Saved data entries:
(** The cases of [node] for the text fields, in their order. *)
Definition leaf_node (f : Facts) (args : list arg) : result sel_err (string * list arg) :=
  let set v := negb (bool_decide (v = ""%string)) in
  if set (Site f) then with_param "h.site = " (ArgText (Site f)) "" args
  else if set (Environment f) then with_param "h.environment = " (ArgText (Environment f)) "" args
  else if set (OSFamily f) then with_param "h.os_family = " (ArgText (OSFamily f)) "" args
  else if set (Tag f) then with_param "h.tags @> " (ArgArray [Tag f]) "::text[]" args
  else if set (Capability f) then
    with_param "exists (select 1 from host_capability_registry r where r.host_id = h.id and r.name = "
      (ArgText (Capability f)) " and r.available)" args
  else if set (ConnectionState f) then with_param "h.connection_state = " (ArgText (ConnectionState f)) "" args
  else if set (LifecycleState f) then with_param "h.lifecycle_state = " (ArgText (LifecycleState f)) "" args
  else if set (Owner f) then with_param "h.owner = " (ArgText (Owner f)) "" args
  else if set (Channel f) then with_param "h.release_channel = " (ArgText (Channel f)) "" args
  else if set (OSVersion f) then with_param "starts_with(h.os_version, " (ArgText (OSVersion f)) ")" args
  else if set (SecurityUpdates f) then
    Ok (if bool_decide (SecurityUpdates f = "true"%string) then "h.pending_security_updates > 0"
        else "h.pending_security_updates = 0", args)%string
  else if set (RebootRequired f) then Ok ("h.reboot_required = " +:+ RebootRequired f, args)
  else if set (FailedUnits f) then
    Ok (if bool_decide (FailedUnits f = "true"%string) then "h.failed_units > 0"
        else "h.failed_units = 0", args)%string
  else if set (AgentVersion f) then
    comparison ← ParseVersionComparison (AgentVersion f);
    with_param ("(h.agent_version ~ '^v?\d+(\.\d+)*' and " +:+ VersionParts "h" +:+ " " +:+
                Operator comparison +:+ " string_to_array(")
      (ArgText (Version comparison)) ", '.')::int[])" args
  else if set (Relay f) then
    if is_uuid (Relay f) then
      with_param "exists (select 1 from agent_sessions s where s.host_id = h.id and s.ended_at is null and s.relay_id = "
        (ArgText (Relay f)) "::uuid)" args
    else
      with_param "exists (select 1 from agent_sessions s join relays r on r.id = s.relay_id where s.host_id = h.id and s.ended_at is null and r.name = "
        (ArgText (Relay f)) ")" args
  else if set (FailureDomain f) then with_param "h.failure_domain = " (ArgText (FailureDomain f)) "" args
  else if set (MemberOf f) then
    with_param "exists (select 1 from host_group_members m where m.group_id = " (ArgText (MemberOf f))
      "::uuid and m.host_id = h.id)" args
  else if set (Group_ f) then Err ErrUnexpanded
  else Err ErrInvalid.

(** [strings.Join] *)
Fixpoint Join (parts : list string) (sep : string) : string :=
  match parts with
  | [] => ""
  | [part] => part
  | part :: parts' => part +:+ sep +:+ Join parts' sep
  end.

Fixpoint node (e : Expression) (args : list arg) : result sel_err (string * list arg) :=
  match e with
  | Expr all any not f =>
      let join children operator :=
        '(parts, args) ← thread node children args; Ok ("(" +:+ Join parts operator +:+ ")", args) in
      match all, any, not with
      | _ :: _, _, _ => join all " and "
      | [], _ :: _, _ => join any " or "
      | [], [], Some c => '(inner, args) ← node c args; Ok ("not " +:+ inner, args)
      | [], [], None => leaf_node f args
      end
  end.

Definition Compile (e : option Expression) : result sel_err (string * list arg) :=
  match e with None => Err ErrInvalid | Some e => node e [] end.
End compile.

(** ** Describing *)

Definition describe_fact (fact : string * string) : string :=
  let '(name, value) := fact in
  match (if bool_decide (name = "agent_version"%string) then ParseVersionComparison value else Err ErrInvalid) with
  | Ok comparison => name +:+ " " +:+ comparison_string comparison
  | Err _ => name +:+ "=" +:+ value
  end.

Fixpoint Describe (e : Expression) : string :=
  match e with
  | Expr all any not f =>
      match all, any, not with
      | _ :: _, _, _ => "(" +:+ Join (map Describe all) " and " +:+ ")"
      | [], _ :: _, _ => "(" +:+ Join (map Describe any) " or " +:+ ")"
      | [], [], Some c => "not " +:+ Describe c
      | [], [], None => match named f with fact :: _ => describe_fact fact | [] => "nothing" end
      end
  end.
(** The visitor of the first pass: the identifiers of the tombstones. *)
Definition tombstones_of (vs : list visited) : list uuid :=
  v_body <$> filter (λ v, v_kind v = kindTombstone ∧ len (v_body v) = 16) vs.

(** The visitor of the second pass: a record of segment [id] enters the index
    unless it is buried; [state] is the account of the segment being walked. *)
Definition index_record (id : N) (buried : list uuid) (v : visited)
    (ss : Spool * segmentState) : Spool * segmentState :=
  let '(s, state) := ss in
  if bool_decide (v_kind v ≠ kindRecord) then (s, state)
  else match decode (v_body v) with
       | Err _ => (set_dropped Z.succ s, state)
       | Ok record =>
           if bool_decide (ID record ∈ buried) then (s, state)
           else
             let item := entry_of record (v_size v) id (v_offset v) in
             match index s !! ID record with
             | Some existing =>
                 let old := heap s !! existing in
                 let old_size := match old with Some e => e_size e | None => 0 end in
                 let old_seg := match old with Some e => e_segment e | None => 0%N end in
                 (set_live (λ n, n - old_size + v_size v)
                    (set_segments (alter (set_ss_live Z.pred) old_seg)
                       (set_heap <[existing := item]> s)),
                  set_ss_live Z.succ state)
             | None =>
                 let l := next_loc s in
                 (set_live (λ n, n + v_size v)
                    (push_host (HostID record) l
                       (set_index <[ID record := l]>
                          (set_next_loc S (set_heap <[l := item]> s)))),
                  set_ss_live Z.succ state)
             end
       end.
Lemma wp_writeLocked r s :
  books s → index s !! ID r = None →
  wp (writeLocked r) s
    (λ _ s', books s' ∧ live s' = live s + len (frame kindRecord (encode r))
             ∧ options s' = options s ∧ ∃ l, index s' = <[ID r := l]> (index s))
    (λ _ s', same_books s s').
Proof.
  intros B Hnew. unfold writeLocked. apply wp_bind.
  eapply wp_mono; [apply wp_keeps, keeps_roll_if_full| |]; cbv beta; [|done].
  intros ? s1 Hs1. apply wp_bind.
  eapply wp_mono; [apply wp_keeps, keeps_on_active| |]; cbv beta.
  2:{ intros ? s2 Hs2. by etrans; [exact Hs1|]. }
  intros offset s2 Hs2. wp_steps.
  set (s3 := touch_active _ s2).
  assert (Hs3 : same_books s s3).
  { etrans; [exact Hs1|]. etrans; [exact Hs2|]. by apply same_books_heap. }
  clearbody s3. clear s1 s2 Hs1 Hs2. unfold wp, alloc_entry. wp_steps.
  set (e := entry_of r _ _ offset).
  assert (Hn : index s3 !! e_id e = None) by (destruct Hs3 as (-> & _); exact Hnew).
  pose proof (books_file e s3 (books_same _ _ Hs3 B) Hn (len_nonneg _)) as B4.
  split; [exact B4|]. destruct Hs3 as (Hi & _ & Hl & _ & Ho & _). cbn. rewrite Hl, Hi. eauto.
Qed.
End account.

* **Brief**: An exact restatement of the data above is required.

* **Task answer**:
(** The cases of [node] for the text fields, in their order. *)
Definition leaf_node (f : Facts) (args : list arg) : result sel_err (string * list arg) :=
  let set v := negb (bool_decide (v = ""%string)) in
  if set (Site f) then with_param "h.site = " (ArgText (Site f)) "" args
  else if set (Environment f) then with_param "h.environment = " (ArgText (Environment f)) "" args
  else if set (OSFamily f) then with_param "h.os_family = " (ArgText (OSFamily f)) "" args
  else if set (Tag f) then with_param "h.tags @> " (ArgArray [Tag f]) "::text[]" args
  else if set (Capability f) then
    with_param "exists (select 1 from host_capability_registry r where r.host_id = h.id and r.name = "
      (ArgText (Capability f)) " and r.available)" args
  else if set (ConnectionState f) then with_param "h.connection_state = " (ArgText (ConnectionState f)) "" args
  else if set (LifecycleState f) then with_param "h.lifecycle_state = " (ArgText (LifecycleState f)) "" args
  else if set (Owner f) then with_param "h.owner = " (ArgText (Owner f)) "" args
  else if set (Channel f) then with_param "h.release_channel = " (ArgText (Channel f)) "" args
  else if set (OSVersion f) then with_param "starts_with(h.os_version, " (ArgText (OSVersion f)) ")" args
  else if set (SecurityUpdates f) then
    Ok (if bool_decide (SecurityUpdates f = "true"%string) then "h.pending_security_updates > 0"
        else "h.pending_security_updates = 0", args)%string
  else if set (RebootRequired f) then Ok ("h.reboot_required = " +:+ RebootRequired f, args)
  else if set (FailedUnits f) then
    Ok (if bool_decide (FailedUnits f = "true"%string) then "h.failed_units > 0"
        else "h.failed_units = 0", args)%string
  else if set (AgentVersion f) then
    comparison ← ParseVersionComparison (AgentVersion f);
    with_param ("(h.agent_version ~ '^v?\d+(\.\d+)*' and " +:+ VersionParts "h" +:+ " " +:+
                Operator comparison +:+ " string_to_array(")
      (ArgText (Version comparison)) ", '.')::int[])" args
  else if set (Relay f) then
    if is_uuid (Relay f) then
      with_param "exists (select 1 from agent_sessions s where s.host_id = h.id and s.ended_at is null and s.relay_id = "
        (ArgText (Relay f)) "::uuid)" args
    else
      with_param "exists (select 1 from agent_sessions s join relays r on r.id = s.relay_id where s.host_id = h.id and s.ended_at is null and r.name = "
        (ArgText (Relay f)) ")" args
  else if set (FailureDomain f) then with_param "h.failure_domain = " (ArgText (FailureDomain f)) "" args
  else if set (MemberOf f) then
    with_param "exists (select 1 from host_group_members m where m.group_id = " (ArgText (MemberOf f))
      "::uuid and m.host_id = h.id)" args
  else if set (Group_ f) then Err ErrUnexpanded
  else Err ErrInvalid.

(** [strings.Join] *)
Fixpoint Join (parts : list string) (sep : string) : string :=
  match parts with
  | [] => ""
  | [part] => part
  | part :: parts' => part +:+ sep +:+ Join parts' sep
  end.

Fixpoint node (e : Expression) (args : list arg) : result sel_err (string * list arg) :=
  match e with
  | Expr all any not f =>
      let join children operator :=
        '(parts, args) ← thread node children args; Ok ("(" +:+ Join parts operator +:+ ")", args) in
      match all, any, not with
      | _ :: _, _, _ => join all " and "
      | [], _ :: _, _ => join any " or "
      | [], [], Some c => '(inner, args) ← node c args; Ok ("not " +:+ inner, args)
      | [], [], None => leaf_node f args
      end
  end.

Definition Compile (e : option Expression) : result sel_err (string * list arg) :=
  match e with None => Err ErrInvalid | Some e => node e [] end.
End compile.

(** ** Describing *)

Definition describe_fact (fact : string * string) : string :=
  let '(name, value) := fact in
  match (if bool_decide (name = "agent_version"%string) then ParseVersionComparison value else Err ErrInvalid) with
  | Ok comparison => name +:+ " " +:+ comparison_string comparison
  | Err _ => name +:+ "=" +:+ value
  end.

Fixpoint Describe (e : Expression) : string :=
  match e with
  | Expr all any not f =>
      match all, any, not with
      | _ :: _, _, _ => "(" +:+ Join (map Describe all) " and " +:+ ")"
      | [], _ :: _, _ => "(" +:+ Join (map Describe any) " or " +:+ ")"
      | [], [], Some c => "not " +:+ Describe c
      | [], [], None => match named f with fact :: _ => describe_fact fact | [] => "nothing" end
      end
  end.
(** The visitor of the first pass: the identifiers of the tombstones. *)
Definition tombstones_of (vs : list visited) : list uuid :=
  v_body <$> filter (λ v, v_kind v = kindTombstone ∧ len (v_body v) = 16) vs.

(** The visitor of the second pass: a record of segment [id] enters the index
    unless it is buried; [state] is the account of the segment being walked. *)
Definition index_record (id : N) (buried : list uuid) (v : visited)
    (ss : Spool * segmentState) : Spool * segmentState :=
  let '(s, state) := ss in
  if bool_decide (v_kind v ≠ kindRecord) then (s, state)
  else match decode (v_body v) with
       | Err _ => (set_dropped Z.succ s, state)
       | Ok record =>
           if bool_decide (ID record ∈ buried) then (s, state)
           else
             let item := entry_of record (v_size v) id (v_offset v) in
             match index s !! ID record with
             | Some existing =>
                 let old := heap s !! existing in
                 let old_size := match old with Some e => e_size e | None => 0 end in
                 let old_seg := match old with Some e => e_segment e | None => 0%N end in
                 (set_live (λ n, n - old_size + v_size v)
                    (set_segments (alter (set_ss_live Z.pred) old_seg)
                       (set_heap <[existing := item]> s)),
                  set_ss_live Z.succ state)
             | None =>
                 let l := next_loc s in
                 (set_live (λ n, n + v_size v)
                    (push_host (HostID record) l
                       (set_index <[ID record := l]>
                          (set_next_loc S (set_heap <[l := item]> s)))),
                  set_ss_live Z.succ state)
             end
       end.
Lemma wp_writeLocked r s :
  books s → index s !! ID r = None →
  wp (writeLocked r) s
    (λ _ s', books s' ∧ live s' = live s + len (frame kindRecord (encode r))
             ∧ options s' = options s ∧ ∃ l, index s' = <[ID r := l]> (index s))
    (λ _ s', same_books s s').
Proof.
  intros B Hnew. unfold writeLocked. apply wp_bind.
  eapply wp_mono; [apply wp_keeps, keeps_roll_if_full| |]; cbv beta; [|done].
  intros ? s1 Hs1. apply wp_bind.
  eapply wp_mono; [apply wp_keeps, keeps_on_active| |]; cbv beta.
  2:{ intros ? s2 Hs2. by etrans; [exact Hs1|]. }
  intros offset s2 Hs2. wp_steps.
  set (s3 := touch_active _ s2).
  assert (Hs3 : same_books s s3).
  { etrans; [exact Hs1|]. etrans; [exact Hs2|]. by apply same_books_heap. }
  clearbody s3. clear s1 s2 Hs1 Hs2. unfold wp, alloc_entry. wp_steps.
  set (e := entry_of r _ _ offset).
  assert (Hn : index s3 !! e_id e = None) by (destruct Hs3 as (-> & _); exact Hnew).
  pose proof (books_file e s3 (books_same _ _ Hs3 B) Hn (len_nonneg _)) as B4.
  split; [exact B4|]. destruct Hs3 as (Hi & _ & Hl & _ & Ho & _). cbn. rewrite Hl, Hi. eauto.
Qed.
End account.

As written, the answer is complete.